Return every record exactly as written.
↓↓↓
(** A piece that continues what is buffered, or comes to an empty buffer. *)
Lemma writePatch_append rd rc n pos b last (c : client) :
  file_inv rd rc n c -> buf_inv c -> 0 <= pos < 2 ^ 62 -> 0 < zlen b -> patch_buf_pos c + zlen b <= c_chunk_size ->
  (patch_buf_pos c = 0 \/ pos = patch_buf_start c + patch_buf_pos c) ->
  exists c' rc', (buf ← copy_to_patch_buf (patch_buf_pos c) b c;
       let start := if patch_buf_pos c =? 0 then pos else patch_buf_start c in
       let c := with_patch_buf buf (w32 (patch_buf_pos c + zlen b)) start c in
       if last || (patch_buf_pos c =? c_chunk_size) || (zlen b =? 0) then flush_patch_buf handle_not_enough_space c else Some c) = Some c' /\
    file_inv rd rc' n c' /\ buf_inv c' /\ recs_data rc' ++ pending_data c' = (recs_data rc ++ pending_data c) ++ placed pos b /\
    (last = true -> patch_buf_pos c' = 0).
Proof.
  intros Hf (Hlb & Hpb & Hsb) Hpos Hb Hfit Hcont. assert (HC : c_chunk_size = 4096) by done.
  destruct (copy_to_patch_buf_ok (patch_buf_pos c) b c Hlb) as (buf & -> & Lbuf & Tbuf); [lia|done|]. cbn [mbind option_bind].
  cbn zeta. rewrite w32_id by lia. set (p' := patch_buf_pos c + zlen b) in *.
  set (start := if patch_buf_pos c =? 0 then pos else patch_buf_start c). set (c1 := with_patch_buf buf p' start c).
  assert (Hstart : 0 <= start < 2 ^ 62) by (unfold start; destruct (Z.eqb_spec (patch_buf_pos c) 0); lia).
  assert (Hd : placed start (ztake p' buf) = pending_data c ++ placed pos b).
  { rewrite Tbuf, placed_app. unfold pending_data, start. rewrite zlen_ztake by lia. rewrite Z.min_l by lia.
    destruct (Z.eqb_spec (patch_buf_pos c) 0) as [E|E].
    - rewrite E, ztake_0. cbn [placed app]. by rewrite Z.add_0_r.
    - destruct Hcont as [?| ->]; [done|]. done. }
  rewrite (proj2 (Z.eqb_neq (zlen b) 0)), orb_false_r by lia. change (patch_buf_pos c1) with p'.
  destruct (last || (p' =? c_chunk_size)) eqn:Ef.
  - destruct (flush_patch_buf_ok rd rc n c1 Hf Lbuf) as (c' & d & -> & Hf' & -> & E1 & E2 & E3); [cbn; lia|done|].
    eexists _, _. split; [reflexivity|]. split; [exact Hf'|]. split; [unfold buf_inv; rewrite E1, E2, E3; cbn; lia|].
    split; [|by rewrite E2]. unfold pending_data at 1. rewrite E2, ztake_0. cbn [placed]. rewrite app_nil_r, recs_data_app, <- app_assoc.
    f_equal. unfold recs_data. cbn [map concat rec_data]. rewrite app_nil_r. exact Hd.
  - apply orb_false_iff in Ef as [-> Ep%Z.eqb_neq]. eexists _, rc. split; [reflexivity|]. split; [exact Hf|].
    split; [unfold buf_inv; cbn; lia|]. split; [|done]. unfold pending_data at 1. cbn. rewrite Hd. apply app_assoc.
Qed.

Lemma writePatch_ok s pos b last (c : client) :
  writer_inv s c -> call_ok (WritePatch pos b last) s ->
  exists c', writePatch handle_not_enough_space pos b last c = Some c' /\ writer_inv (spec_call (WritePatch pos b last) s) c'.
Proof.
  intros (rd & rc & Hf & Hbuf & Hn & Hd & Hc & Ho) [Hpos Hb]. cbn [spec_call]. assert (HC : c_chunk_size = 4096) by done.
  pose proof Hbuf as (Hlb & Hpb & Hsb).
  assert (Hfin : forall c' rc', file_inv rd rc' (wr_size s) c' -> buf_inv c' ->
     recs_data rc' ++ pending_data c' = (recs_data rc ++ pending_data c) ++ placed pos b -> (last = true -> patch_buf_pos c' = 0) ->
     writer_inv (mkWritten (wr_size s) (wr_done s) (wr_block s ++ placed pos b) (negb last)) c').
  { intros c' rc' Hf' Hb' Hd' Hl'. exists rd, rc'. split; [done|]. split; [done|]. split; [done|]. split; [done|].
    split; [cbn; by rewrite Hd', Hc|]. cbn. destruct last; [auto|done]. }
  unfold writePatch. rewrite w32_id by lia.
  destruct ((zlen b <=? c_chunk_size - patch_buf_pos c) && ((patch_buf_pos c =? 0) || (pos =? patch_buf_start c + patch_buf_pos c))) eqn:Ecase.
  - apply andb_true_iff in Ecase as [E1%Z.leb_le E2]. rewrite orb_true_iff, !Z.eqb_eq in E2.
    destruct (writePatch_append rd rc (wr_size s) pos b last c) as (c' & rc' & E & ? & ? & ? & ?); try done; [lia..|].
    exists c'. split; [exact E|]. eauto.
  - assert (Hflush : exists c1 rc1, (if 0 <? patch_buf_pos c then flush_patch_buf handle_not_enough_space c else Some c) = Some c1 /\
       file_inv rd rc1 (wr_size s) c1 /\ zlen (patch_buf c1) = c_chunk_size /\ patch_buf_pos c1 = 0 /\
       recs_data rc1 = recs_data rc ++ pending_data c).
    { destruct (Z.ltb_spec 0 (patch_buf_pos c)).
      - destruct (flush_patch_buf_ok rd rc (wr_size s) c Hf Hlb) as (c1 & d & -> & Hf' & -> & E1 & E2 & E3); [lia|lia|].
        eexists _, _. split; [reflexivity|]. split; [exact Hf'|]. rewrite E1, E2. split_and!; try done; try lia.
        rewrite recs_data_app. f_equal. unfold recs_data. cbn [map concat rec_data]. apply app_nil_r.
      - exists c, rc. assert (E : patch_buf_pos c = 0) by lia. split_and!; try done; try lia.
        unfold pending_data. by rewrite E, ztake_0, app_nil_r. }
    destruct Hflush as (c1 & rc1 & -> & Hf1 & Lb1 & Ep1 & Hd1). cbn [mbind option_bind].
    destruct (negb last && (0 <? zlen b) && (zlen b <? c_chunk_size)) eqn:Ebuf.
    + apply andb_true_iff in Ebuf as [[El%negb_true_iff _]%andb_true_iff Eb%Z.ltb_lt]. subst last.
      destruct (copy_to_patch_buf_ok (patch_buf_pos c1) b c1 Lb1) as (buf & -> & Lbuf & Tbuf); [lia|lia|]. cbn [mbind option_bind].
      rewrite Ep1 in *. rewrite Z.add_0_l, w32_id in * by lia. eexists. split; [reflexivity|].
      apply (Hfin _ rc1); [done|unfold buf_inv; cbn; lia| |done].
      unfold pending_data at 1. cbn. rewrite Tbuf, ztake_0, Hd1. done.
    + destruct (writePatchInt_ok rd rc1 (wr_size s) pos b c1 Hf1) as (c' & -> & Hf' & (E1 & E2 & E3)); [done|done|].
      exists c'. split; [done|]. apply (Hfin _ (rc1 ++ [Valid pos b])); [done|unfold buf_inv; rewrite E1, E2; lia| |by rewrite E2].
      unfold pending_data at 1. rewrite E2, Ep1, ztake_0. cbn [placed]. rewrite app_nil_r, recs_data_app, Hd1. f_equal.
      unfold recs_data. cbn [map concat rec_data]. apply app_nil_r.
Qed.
↑↑↑
**SOLUTION FOR THIS EXERCISE**
(** A piece that continues what is buffered, or comes to an empty buffer. *)
Lemma writePatch_append rd rc n pos b last (c : client) :
  file_inv rd rc n c -> buf_inv c -> 0 <= pos < 2 ^ 62 -> 0 < zlen b -> patch_buf_pos c + zlen b <= c_chunk_size ->
  (patch_buf_pos c = 0 \/ pos = patch_buf_start c + patch_buf_pos c) ->
  exists c' rc', (buf ← copy_to_patch_buf (patch_buf_pos c) b c;
       let start := if patch_buf_pos c =? 0 then pos else patch_buf_start c in
       let c := with_patch_buf buf (w32 (patch_buf_pos c + zlen b)) start c in
       if last || (patch_buf_pos c =? c_chunk_size) || (zlen b =? 0) then flush_patch_buf handle_not_enough_space c else Some c) = Some c' /\
    file_inv rd rc' n c' /\ buf_inv c' /\ recs_data rc' ++ pending_data c' = (recs_data rc ++ pending_data c) ++ placed pos b /\
    (last = true -> patch_buf_pos c' = 0).
Proof.
  intros Hf (Hlb & Hpb & Hsb) Hpos Hb Hfit Hcont. assert (HC : c_chunk_size = 4096) by done.
  destruct (copy_to_patch_buf_ok (patch_buf_pos c) b c Hlb) as (buf & -> & Lbuf & Tbuf); [lia|done|]. cbn [mbind option_bind].
  cbn zeta. rewrite w32_id by lia. set (p' := patch_buf_pos c + zlen b) in *.
  set (start := if patch_buf_pos c =? 0 then pos else patch_buf_start c). set (c1 := with_patch_buf buf p' start c).
  assert (Hstart : 0 <= start < 2 ^ 62) by (unfold start; destruct (Z.eqb_spec (patch_buf_pos c) 0); lia).
  assert (Hd : placed start (ztake p' buf) = pending_data c ++ placed pos b).
  { rewrite Tbuf, placed_app. unfold pending_data, start. rewrite zlen_ztake by lia. rewrite Z.min_l by lia.
    destruct (Z.eqb_spec (patch_buf_pos c) 0) as [E|E].
    - rewrite E, ztake_0. cbn [placed app]. by rewrite Z.add_0_r.
    - destruct Hcont as [?| ->]; [done|]. done. }
  rewrite (proj2 (Z.eqb_neq (zlen b) 0)), orb_false_r by lia. change (patch_buf_pos c1) with p'.
  destruct (last || (p' =? c_chunk_size)) eqn:Ef.
  - destruct (flush_patch_buf_ok rd rc n c1 Hf Lbuf) as (c' & d & -> & Hf' & -> & E1 & E2 & E3); [cbn; lia|done|].
    eexists _, _. split; [reflexivity|]. split; [exact Hf'|]. split; [unfold buf_inv; rewrite E1, E2, E3; cbn; lia|].
    split; [|by rewrite E2]. unfold pending_data at 1. rewrite E2, ztake_0. cbn [placed]. rewrite app_nil_r, recs_data_app, <- app_assoc.
    f_equal. unfold recs_data. cbn [map concat rec_data]. rewrite app_nil_r. exact Hd.
  - apply orb_false_iff in Ef as [-> Ep%Z.eqb_neq]. eexists _, rc. split; [reflexivity|]. split; [exact Hf|].
    split; [unfold buf_inv; cbn; lia|]. split; [|done]. unfold pending_data at 1. cbn. rewrite Hd. apply app_assoc.
Qed.

Lemma writePatch_ok s pos b last (c : client) :
  writer_inv s c -> call_ok (WritePatch pos b last) s ->
  exists c', writePatch handle_not_enough_space pos b last c = Some c' /\ writer_inv (spec_call (WritePatch pos b last) s) c'.
Proof.
  intros (rd & rc & Hf & Hbuf & Hn & Hd & Hc & Ho) [Hpos Hb]. cbn [spec_call]. assert (HC : c_chunk_size = 4096) by done.
  pose proof Hbuf as (Hlb & Hpb & Hsb).
  assert (Hfin : forall c' rc', file_inv rd rc' (wr_size s) c' -> buf_inv c' ->
     recs_data rc' ++ pending_data c' = (recs_data rc ++ pending_data c) ++ placed pos b -> (last = true -> patch_buf_pos c' = 0) ->
     writer_inv (mkWritten (wr_size s) (wr_done s) (wr_block s ++ placed pos b) (negb last)) c').
  { intros c' rc' Hf' Hb' Hd' Hl'. exists rd, rc'. split; [done|]. split; [done|]. split; [done|]. split; [done|].
    split; [cbn; by rewrite Hd', Hc|]. cbn. destruct last; [auto|done]. }
  unfold writePatch. rewrite w32_id by lia.
  destruct ((zlen b <=? c_chunk_size - patch_buf_pos c) && ((patch_buf_pos c =? 0) || (pos =? patch_buf_start c + patch_buf_pos c))) eqn:Ecase.
  - apply andb_true_iff in Ecase as [E1%Z.leb_le E2]. rewrite orb_true_iff, !Z.eqb_eq in E2.
    destruct (writePatch_append rd rc (wr_size s) pos b last c) as (c' & rc' & E & ? & ? & ? & ?); try done; [lia..|].
    exists c'. split; [exact E|]. eauto.
  - assert (Hflush : exists c1 rc1, (if 0 <? patch_buf_pos c then flush_patch_buf handle_not_enough_space c else Some c) = Some c1 /\
       file_inv rd rc1 (wr_size s) c1 /\ zlen (patch_buf c1) = c_chunk_size /\ patch_buf_pos c1 = 0 /\
       recs_data rc1 = recs_data rc ++ pending_data c).
    { destruct (Z.ltb_spec 0 (patch_buf_pos c)).
      - destruct (flush_patch_buf_ok rd rc (wr_size s) c Hf Hlb) as (c1 & d & -> & Hf' & -> & E1 & E2 & E3); [lia|lia|].
        eexists _, _. split; [reflexivity|]. split; [exact Hf'|]. rewrite E1, E2. split_and!; try done; try lia.
        rewrite recs_data_app. f_equal. unfold recs_data. cbn [map concat rec_data]. apply app_nil_r.
      - exists c, rc. assert (E : patch_buf_pos c = 0) by lia. split_and!; try done; try lia.
        unfold pending_data. by rewrite E, ztake_0, app_nil_r. }
    destruct Hflush as (c1 & rc1 & -> & Hf1 & Lb1 & Ep1 & Hd1). cbn [mbind option_bind].
    destruct (negb last && (0 <? zlen b) && (zlen b <? c_chunk_size)) eqn:Ebuf.
    + apply andb_true_iff in Ebuf as [[El%negb_true_iff _]%andb_true_iff Eb%Z.ltb_lt]. subst last.
      destruct (copy_to_patch_buf_ok (patch_buf_pos c1) b c1 Lb1) as (buf & -> & Lbuf & Tbuf); [lia|lia|]. cbn [mbind option_bind].
      rewrite Ep1 in *. rewrite Z.add_0_l, w32_id in * by lia. eexists. split; [reflexivity|].
      apply (Hfin _ rc1); [done|unfold buf_inv; cbn; lia| |done].
      unfold pending_data at 1. cbn. rewrite Tbuf, ztake_0, Hd1. done.
    + destruct (writePatchInt_ok rd rc1 (wr_size s) pos b c1 Hf1) as (c' & -> & Hf' & (E1 & E2 & E3)); [done|done|].
      exists c'. split; [done|]. apply (Hfin _ (rc1 ++ [Valid pos b])); [done|unfold buf_inv; rewrite E1, E2; lia| |by rewrite E2].
      unfold pending_data at 1. rewrite E2, Ep1, ztake_0. cbn [placed]. rewrite app_nil_r, recs_data_app, Hd1. f_equal.
      unfold recs_data. cbn [map concat rec_data]. apply app_nil_r.
Qed.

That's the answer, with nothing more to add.